- [Problem] In the entries that follow, the line with "rewrite !actuations_app, H2. reflexivity." opens the range and the line with "Import Startup StartupFacts." closes it; repeat that range exactly, both lines included.

- [The input]
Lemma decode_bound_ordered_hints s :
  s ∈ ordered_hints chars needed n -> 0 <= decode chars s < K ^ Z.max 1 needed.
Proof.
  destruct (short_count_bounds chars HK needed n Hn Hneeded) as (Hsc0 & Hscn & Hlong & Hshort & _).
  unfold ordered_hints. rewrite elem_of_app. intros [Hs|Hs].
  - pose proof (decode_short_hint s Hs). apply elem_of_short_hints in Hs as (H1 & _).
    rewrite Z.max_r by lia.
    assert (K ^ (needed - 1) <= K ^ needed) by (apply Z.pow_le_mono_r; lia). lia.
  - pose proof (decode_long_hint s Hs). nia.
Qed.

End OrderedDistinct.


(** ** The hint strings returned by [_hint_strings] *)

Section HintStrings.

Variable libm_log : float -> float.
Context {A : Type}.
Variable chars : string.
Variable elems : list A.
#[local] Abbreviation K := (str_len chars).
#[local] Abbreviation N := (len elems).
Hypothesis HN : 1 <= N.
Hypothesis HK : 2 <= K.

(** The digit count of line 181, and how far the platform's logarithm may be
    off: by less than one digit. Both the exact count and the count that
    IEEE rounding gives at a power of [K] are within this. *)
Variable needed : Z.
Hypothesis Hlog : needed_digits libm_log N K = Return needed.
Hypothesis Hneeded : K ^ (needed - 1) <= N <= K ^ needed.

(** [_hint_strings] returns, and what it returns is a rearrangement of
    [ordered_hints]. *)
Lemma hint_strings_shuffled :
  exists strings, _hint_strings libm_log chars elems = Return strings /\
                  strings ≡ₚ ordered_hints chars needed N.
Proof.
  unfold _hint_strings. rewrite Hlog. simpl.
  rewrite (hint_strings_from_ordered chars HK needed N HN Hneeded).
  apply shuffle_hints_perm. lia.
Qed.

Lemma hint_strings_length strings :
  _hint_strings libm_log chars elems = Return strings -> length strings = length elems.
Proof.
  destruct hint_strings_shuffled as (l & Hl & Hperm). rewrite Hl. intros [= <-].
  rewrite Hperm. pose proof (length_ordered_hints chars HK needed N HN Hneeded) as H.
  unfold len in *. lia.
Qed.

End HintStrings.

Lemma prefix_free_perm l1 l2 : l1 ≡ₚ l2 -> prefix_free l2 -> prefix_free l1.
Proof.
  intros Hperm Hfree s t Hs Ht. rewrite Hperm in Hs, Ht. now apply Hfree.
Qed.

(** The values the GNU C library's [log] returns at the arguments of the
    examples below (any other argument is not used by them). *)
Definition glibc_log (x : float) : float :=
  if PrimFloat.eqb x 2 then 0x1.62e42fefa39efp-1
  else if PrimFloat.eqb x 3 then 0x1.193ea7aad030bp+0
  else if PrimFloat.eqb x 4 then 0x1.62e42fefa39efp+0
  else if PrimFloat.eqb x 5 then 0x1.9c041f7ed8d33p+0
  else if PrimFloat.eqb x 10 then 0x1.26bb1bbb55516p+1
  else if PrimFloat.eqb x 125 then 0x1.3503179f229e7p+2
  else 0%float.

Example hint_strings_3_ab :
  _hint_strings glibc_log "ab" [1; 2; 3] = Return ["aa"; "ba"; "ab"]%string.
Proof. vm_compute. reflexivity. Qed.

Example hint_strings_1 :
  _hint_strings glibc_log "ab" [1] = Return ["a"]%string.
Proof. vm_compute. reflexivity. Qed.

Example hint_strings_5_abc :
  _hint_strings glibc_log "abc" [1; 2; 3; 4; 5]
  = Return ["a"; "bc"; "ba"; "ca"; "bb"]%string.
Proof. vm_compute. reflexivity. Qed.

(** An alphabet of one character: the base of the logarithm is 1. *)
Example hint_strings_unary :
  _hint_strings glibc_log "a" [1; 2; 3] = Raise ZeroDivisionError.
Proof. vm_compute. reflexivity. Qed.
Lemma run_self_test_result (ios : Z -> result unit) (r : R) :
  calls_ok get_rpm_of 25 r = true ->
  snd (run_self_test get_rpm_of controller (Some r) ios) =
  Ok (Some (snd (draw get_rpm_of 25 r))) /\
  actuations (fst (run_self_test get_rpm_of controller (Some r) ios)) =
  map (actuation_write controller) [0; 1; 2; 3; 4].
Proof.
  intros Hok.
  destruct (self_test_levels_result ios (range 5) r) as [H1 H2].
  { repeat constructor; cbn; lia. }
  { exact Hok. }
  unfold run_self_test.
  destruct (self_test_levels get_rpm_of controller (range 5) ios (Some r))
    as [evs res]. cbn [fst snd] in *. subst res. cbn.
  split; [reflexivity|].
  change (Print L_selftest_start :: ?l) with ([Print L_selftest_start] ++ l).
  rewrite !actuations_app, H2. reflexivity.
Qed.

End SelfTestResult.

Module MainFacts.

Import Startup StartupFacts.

...

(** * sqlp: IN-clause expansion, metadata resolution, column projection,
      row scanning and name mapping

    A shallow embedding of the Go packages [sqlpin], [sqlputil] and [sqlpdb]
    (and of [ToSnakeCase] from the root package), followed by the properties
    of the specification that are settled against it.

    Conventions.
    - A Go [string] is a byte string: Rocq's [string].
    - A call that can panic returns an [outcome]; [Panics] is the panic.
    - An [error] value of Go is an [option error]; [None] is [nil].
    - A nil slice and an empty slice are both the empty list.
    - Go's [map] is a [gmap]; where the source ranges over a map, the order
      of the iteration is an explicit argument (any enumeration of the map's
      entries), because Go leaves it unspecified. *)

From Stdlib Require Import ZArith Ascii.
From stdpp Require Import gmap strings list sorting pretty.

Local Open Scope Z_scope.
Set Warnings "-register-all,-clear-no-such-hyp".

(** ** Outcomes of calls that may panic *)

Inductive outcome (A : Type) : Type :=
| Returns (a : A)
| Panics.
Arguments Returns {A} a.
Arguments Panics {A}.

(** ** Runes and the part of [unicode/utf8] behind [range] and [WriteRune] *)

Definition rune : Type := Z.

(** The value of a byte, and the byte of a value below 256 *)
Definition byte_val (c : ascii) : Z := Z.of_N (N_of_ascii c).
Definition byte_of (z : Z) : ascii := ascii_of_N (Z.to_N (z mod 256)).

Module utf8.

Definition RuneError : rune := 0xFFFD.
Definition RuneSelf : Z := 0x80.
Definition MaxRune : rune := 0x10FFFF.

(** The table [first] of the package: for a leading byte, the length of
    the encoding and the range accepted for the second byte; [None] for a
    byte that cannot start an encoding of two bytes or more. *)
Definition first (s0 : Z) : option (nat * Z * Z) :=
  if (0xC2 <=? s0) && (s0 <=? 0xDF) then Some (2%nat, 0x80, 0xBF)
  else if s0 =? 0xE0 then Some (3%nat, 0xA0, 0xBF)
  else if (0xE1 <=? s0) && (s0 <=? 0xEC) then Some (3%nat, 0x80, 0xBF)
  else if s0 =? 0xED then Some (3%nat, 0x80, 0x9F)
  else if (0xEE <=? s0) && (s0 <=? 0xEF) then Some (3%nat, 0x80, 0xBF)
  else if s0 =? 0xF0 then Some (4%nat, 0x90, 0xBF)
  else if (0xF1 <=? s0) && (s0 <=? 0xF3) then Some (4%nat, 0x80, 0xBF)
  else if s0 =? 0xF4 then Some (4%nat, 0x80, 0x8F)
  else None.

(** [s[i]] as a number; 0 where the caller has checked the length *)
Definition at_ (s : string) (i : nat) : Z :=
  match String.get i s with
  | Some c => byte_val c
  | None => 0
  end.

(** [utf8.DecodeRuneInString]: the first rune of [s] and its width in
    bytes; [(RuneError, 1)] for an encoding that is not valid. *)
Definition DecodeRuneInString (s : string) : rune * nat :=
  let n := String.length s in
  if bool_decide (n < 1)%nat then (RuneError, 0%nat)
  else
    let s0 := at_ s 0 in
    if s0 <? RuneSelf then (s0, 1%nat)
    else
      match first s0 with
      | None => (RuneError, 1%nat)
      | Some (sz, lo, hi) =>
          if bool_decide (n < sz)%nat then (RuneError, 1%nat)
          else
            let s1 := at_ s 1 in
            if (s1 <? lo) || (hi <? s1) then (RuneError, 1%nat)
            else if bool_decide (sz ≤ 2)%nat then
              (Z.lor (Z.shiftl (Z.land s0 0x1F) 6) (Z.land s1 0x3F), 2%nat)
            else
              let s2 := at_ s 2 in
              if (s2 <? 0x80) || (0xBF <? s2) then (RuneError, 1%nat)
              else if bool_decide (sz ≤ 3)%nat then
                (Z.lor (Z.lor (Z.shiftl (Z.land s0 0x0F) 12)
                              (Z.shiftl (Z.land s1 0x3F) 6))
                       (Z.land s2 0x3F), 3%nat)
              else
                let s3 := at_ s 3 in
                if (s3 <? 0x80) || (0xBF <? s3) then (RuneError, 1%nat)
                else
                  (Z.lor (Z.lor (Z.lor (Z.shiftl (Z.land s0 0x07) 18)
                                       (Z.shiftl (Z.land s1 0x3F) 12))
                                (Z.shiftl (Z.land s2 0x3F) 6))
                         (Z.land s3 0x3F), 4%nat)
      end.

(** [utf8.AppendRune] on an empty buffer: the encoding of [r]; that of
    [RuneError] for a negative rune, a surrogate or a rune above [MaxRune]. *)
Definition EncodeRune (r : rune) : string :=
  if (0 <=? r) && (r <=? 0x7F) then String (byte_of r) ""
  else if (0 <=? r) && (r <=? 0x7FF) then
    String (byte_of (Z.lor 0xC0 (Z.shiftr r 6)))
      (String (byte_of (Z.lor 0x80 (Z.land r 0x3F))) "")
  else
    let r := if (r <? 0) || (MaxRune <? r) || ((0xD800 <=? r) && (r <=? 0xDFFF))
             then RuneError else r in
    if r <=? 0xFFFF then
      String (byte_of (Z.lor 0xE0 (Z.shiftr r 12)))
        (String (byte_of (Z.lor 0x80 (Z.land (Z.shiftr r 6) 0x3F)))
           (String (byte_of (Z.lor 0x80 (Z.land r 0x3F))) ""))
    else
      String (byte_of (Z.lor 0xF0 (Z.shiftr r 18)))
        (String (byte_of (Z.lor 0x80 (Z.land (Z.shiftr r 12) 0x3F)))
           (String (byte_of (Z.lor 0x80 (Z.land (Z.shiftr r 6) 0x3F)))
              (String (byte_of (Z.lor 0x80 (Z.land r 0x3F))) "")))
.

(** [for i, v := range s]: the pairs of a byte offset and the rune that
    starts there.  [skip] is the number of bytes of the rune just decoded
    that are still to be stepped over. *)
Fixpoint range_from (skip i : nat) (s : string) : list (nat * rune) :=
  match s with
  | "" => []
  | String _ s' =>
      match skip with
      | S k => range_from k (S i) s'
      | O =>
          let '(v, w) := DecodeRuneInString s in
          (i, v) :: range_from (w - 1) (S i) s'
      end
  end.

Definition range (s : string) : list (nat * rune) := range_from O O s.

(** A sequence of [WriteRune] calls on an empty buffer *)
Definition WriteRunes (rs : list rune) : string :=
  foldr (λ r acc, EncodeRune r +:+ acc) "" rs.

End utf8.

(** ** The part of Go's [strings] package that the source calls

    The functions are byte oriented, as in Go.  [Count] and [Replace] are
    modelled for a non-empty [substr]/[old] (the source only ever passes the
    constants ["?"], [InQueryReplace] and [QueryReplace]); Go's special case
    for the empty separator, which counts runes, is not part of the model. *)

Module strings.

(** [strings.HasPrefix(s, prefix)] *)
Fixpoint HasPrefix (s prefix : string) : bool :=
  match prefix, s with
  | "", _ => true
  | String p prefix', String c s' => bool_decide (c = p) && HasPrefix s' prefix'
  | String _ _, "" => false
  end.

- [Output for this task]
  rewrite !actuations_app, H2. reflexivity.
Qed.

End SelfTestResult.

Module MainFacts.

Import Startup StartupFacts.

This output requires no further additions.